AIM OF THE TASK: From the data below, copy each line that includes the word "discriminate".

PROVIDED ENTRIES:

(** X10. Once [parse_args] has returned the arguments, the rest of
    [main] reaches its own [sys.exit] exactly when the margin is not made
    of four tokens, and the status is then 2: [main] calls [sys.exit]
    nowhere else.  (What [argparse] does inside [parse_args], before, is
    not part of the statement.) *)
Theorem main_exit_status (E : env) (args : Args) (w : world) :
  ((main E args w).1 = SysExit 2 <-> ~ four_tokens (arg_margin args)) /\
  (forall code, (main E args w).1 = SysExit code -> code = 2%Z).
Proof.
  unfold main.
  destruct (parse_margin (arg_margin args)) as [[[[t r] b] l]|] eqn:Hp.
  - assert (Hfour : four_tokens (arg_margin args))
      by now apply (parse_margin_four _ (t, r, b, l)).
    match goal with
    | |- context [html_to_pdf ?a ?b ?c ?d ?e ?f ?g ?h] =>
        destruct (html_to_pdf a b c d e f g h) as [[p|e0] w']
    end; cbn [fst]; split; try (intros code H; discriminate);
      split; intros H; try discriminate; now destruct H.
  - cbn [fst]. split; [|intros code [= <-]; reflexivity].
    split; [|reflexivity]. intros _ (t1 & t2 & t3 & t4 & Hno & Heq).
    inversion Hno as [|? ? H1 H']; subst.
    inversion H' as [|? ? H2 H'']; subst.
    inversion H'' as [|? ? H3 H''']; subst.
    inversion H''' as [|? ? H4 _]; subst.
    unfold parse_margin in Hp.
    rewrite Heq, (split_app _ _ _ H1), (split_app _ _ _ H2), (split_app _ _ _ H3),
      (split_one _ _ H4) in Hp.
    discriminate.
Qed.

Lemma lstrip_head (s : str) (c : ascii) (rest : str) :
  lstrip s = c :: rest -> isspace c = false.
Proof.
  induction s as [|x s IH]; simpl; [discriminate|].
  destruct (isspace x) eqn:Hx; [exact IH|]. intros [= <- _]. exact Hx.
Qed.

Lemma lstrip_snoc (a : str) (h : ascii) :
  isspace h = false -> exists a', lstrip (a ++ [h]) = a' ++ [h].
Proof.
  intros Hh. induction a as [|x a IH]; simpl.
  - rewrite Hh. now exists [].
  - destruct (isspace x); [exact IH|]. now exists (x :: a).
Qed.

Lemma strip_stripped (s : str) : stripped (strip s).
Proof.
  unfold strip. split.
  - intros c rest H.
    destruct (lstrip s) as [|h y] eqn:Hy; [discriminate|].
    pose proof (lstrip_head _ _ _ Hy) as Hh.
    simpl in H. destruct (lstrip_snoc (rev y) h Hh) as (a' & Ha).
    rewrite Ha, rev_app_distr in H. simpl in H. now injection H as <- _.
  - intros init c H. apply (f_equal (@rev ascii)) in H.
    rewrite rev_involutive, rev_app_distr in H. simpl in H.
    now apply lstrip_head in H.
Qed.

(** X11. The margins that [main] hands on never start or end with white
    space. *)
Theorem parse_margin_stripped (margin t r b l : str) :
  parse_margin margin = Some (t, r, b, l) ->
  stripped t /\ stripped r /\ stripped b /\ stripped l.
Proof.
  unfold parse_margin. intros H.
  destruct (split ","%char margin) as [|t1 [|t2 [|t3 [|t4 [|t5 ts]]]]];
    try discriminate.
  injection H as <- <- <- <-. repeat split; apply strip_stripped.
Qed.

Lemma parse_margin_stripped_witness :
  stripped (lit "16mm") /\ stripped (lit "14mm") /\ stripped (lit "1 cm")
  /\ stripped (lit "").
Proof.
  apply (parse_margin_stripped (lit " 16mm,14mm , 1 cm ,  ")). reflexivity.
Defined.

(** * Which exceptions a conversion can end with *)

Lemma parse_template_aux_raise (fuel groups : nat) : forall (t : str) (e : exn),
  Re.parse_template_aux fuel groups t = Raise e -> e = TemplateError.
Proof.
  induction fuel as [|fuel IH]; intros t e H; [simpl in H; congruence|].
  cbn [Re.parse_template_aux] in H.
  repeat match type of H with
         | context [match ?x with _ => _ end] =>
             lazymatch x with
             | Re.parse_template_aux _ _ _ => fail
             | _ => destruct x eqn:?
             end
         end;
    try discriminate; try (injection H as <-; reflexivity);
    unfold result_map in H;
    match type of H with
    | context [Re.parse_template_aux fuel groups ?r] =>
        destruct (Re.parse_template_aux fuel groups r) eqn:E;
        [discriminate|injection H as <-; now apply (IH _ _ E)]
    end.
Qed.

Lemma wrap_with_css_raise (html css : str) (e : exn) :
  _wrap_with_css html css = Raise e -> e = TemplateError.
Proof.
  unfold _wrap_with_css, Re.sub1, Re.parse_template.
  destruct (contains _ _); [|discriminate].
  destruct (Re.parse_template_aux _ _ _) as [tpl|e'] eqn:Hp.
  - destruct (Re.search _ _) as [[i n]|]; discriminate.
  - intros [= <-]. now apply parse_template_aux_raise in Hp.
Qed.

Section Shapes.
Variable E : env.
Local Open Scope m_scope.

Lemma rp_ret {A} (a : A) (Q : result A -> Prop) : Q (Ok a) -> run_post (ret a) Q.
Proof. intros H w. exact H. Qed.

Lemma rp_raise {A} (e : exn) (Q : result A -> Prop) :
  Q (Raise e) -> run_post (raise e) Q.
Proof. intros H w. exact H. Qed.

Lemma rp_lift {A} (r : result A) (Q : result A -> Prop) : Q r -> run_post (lift r) Q.
Proof. intros H w. exact H. Qed.

Lemma rp_weaken {A} (m : M A) (tpl : bool) (P : A -> Prop) :
  run_post m (only_external P) -> run_post m (shape tpl P).
Proof.
  intros H w. specialize (H w). destruct (m w).1 as [a|[]]; simpl in *;
    try contradiction; exact H.
Qed.

Lemma rp_bind {A B} (m : M A) (k : A -> M B) (tpl : bool)
    (P1 : A -> Prop) (P : B -> Prop) :
  run_post m (shape tpl P1) ->
  (forall a, P1 a -> run_post (k a) (shape tpl P)) ->
  run_post (bind m k) (shape tpl P).
Proof.
  intros Hm Hk w. unfold bind. specialize (Hm w).
  destruct (m w) as [[a|e] w1]; cbn [fst] in *.
  - now apply Hk.
  - destruct e; exact Hm.
Qed.

Lemma rp_bind_ext {A B} (m : M A) (k : A -> M B) (P1 : A -> Prop) (P : B -> Prop) :
  run_post m (only_external P1) ->
  (forall a, P1 a -> run_post (k a) (only_external P)) ->
  run_post (bind m k) (only_external P).
Proof.
  intros Hm Hk w. unfold bind. specialize (Hm w).
  destruct (m w) as [[a|e] w1]; cbn [fst] in *.
  - now apply Hk.
  - destruct e; exact Hm.
Qed.

Lemma rp_finally {A} (b : M A) (f : M unit) (tpl : bool) (P : A -> Prop) :
  run_post b (shape tpl P) ->
  run_post f (only_external (fun _ => True)) ->
  run_post (finally b f) (shape tpl P).
Proof.
  intros Hb Hf w. unfold finally. specialize (Hb w).
  destruct (b w) as [r w1]. specialize (Hf w1).
  destruct (f w1) as [[u|e] w2]; cbn [fst] in *; [exact Hb|].
  destruct e; try contradiction. exact I.
Qed.

(** [except Exception as e: raise HtmlToPdfError(...) from e] around a
    body that can only fail in an external call. *)
Lemma rp_try_wrap {A} (b : M A) (tpl : bool) (P : A -> Prop) :
  run_post b (only_external P) ->
  run_post
    (try_except b
       (fun e => raise (HtmlToPdfError (lit "PDF render xatosi: " ++ str_exn e) e)))
    (shape tpl P).
Proof.
  intros Hb w. unfold try_except. specialize (Hb w).
  destruct (b w) as [[a|e] w1]; cbn [fst] in *; [exact Hb|].
  destruct e; try contradiction. simpl. now exists msg.
Qed.

(** [except Exception: pass] *)
Lemma rp_try_pass (b : M unit) :
  run_post (try_except b (fun _ => ret tt)) (only_external (fun _ => True)).
Proof. intros w. unfold try_except. now destruct (b w) as [[a|e] w1]. Qed.

Lemma rp_call (ev : event) : run_post (call E ev) (only_external (fun _ => True)).
Proof. intros w. unfold call. now destruct (fault E ev). Qed.

Lemma rp_call_then {A} (ev : event) (k : M A) (P : A -> Prop) :
  run_post k (only_external P) ->
  run_post (call E ev ;; k) (only_external P).
Proof. intros Hk. eapply rp_bind_ext; [apply rp_call|]. intros _ _. exact Hk. Qed.
Lemma delete_record_no_match (book : AddressBook) (name : str)
    (input : option Z) :
  find_records_by_name lower book name = [] →
  delete_record lower str_returns book name input = (book, NoMatchingRecords).
Proof. intros Hnone. unfold delete_record. by rewrite Hnone. Qed.

Lemma delete_record_print_raises (book : AddressBook) (name : str)
    (input : option Z) :
  find_records_by_name lower book name ≠ [] →
  forallb (λ kv, str_returns kv.2) (find_records_by_name lower book name)
    = false →
  delete_record lower str_returns book name input = (book, PrintRaised).
Proof.
  intros Hsome Hraise. unfold delete_record. cbn zeta. rewrite Hraise.
  by destruct (find_records_by_name lower book name).
Qed.

Lemma delete_record_some_match (book : AddressBook) (name : str)
    (input : option Z) :
  find_records_by_name lower book name ≠ [] →
  forallb (λ kv, str_returns kv.2) (find_records_by_name lower book name)
    = true →
  delete_record lower str_returns book name input =
  ((delete_record_by_id book input).1,
   AfterList (delete_record_by_id book input).2).
Proof.
  intros Hsome Hprint. unfold delete_record, delete_record_by_id. cbn zeta.
  rewrite Hprint.
  destruct (find_records_by_name lower book name); [done|].
  destruct input as [record_id|]; [|done]. by case_decide.
Qed.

RESULT FOR THIS EXERCISE:
    end; cbn [fst]; split; try (intros code H; discriminate);
      split; intros H; try discriminate; now destruct H.
    discriminate.
  induction s as [|x s IH]; simpl; [discriminate|].
    destruct (lstrip s) as [|h y] eqn:Hy; [discriminate|].
    try discriminate.
    try discriminate; try (injection H as <-; reflexivity);
        [discriminate|injection H as <-; now apply (IH _ _ E)]
  destruct (contains _ _); [|discriminate].
  - destruct (Re.search _ _) as [[i n]|]; discriminate.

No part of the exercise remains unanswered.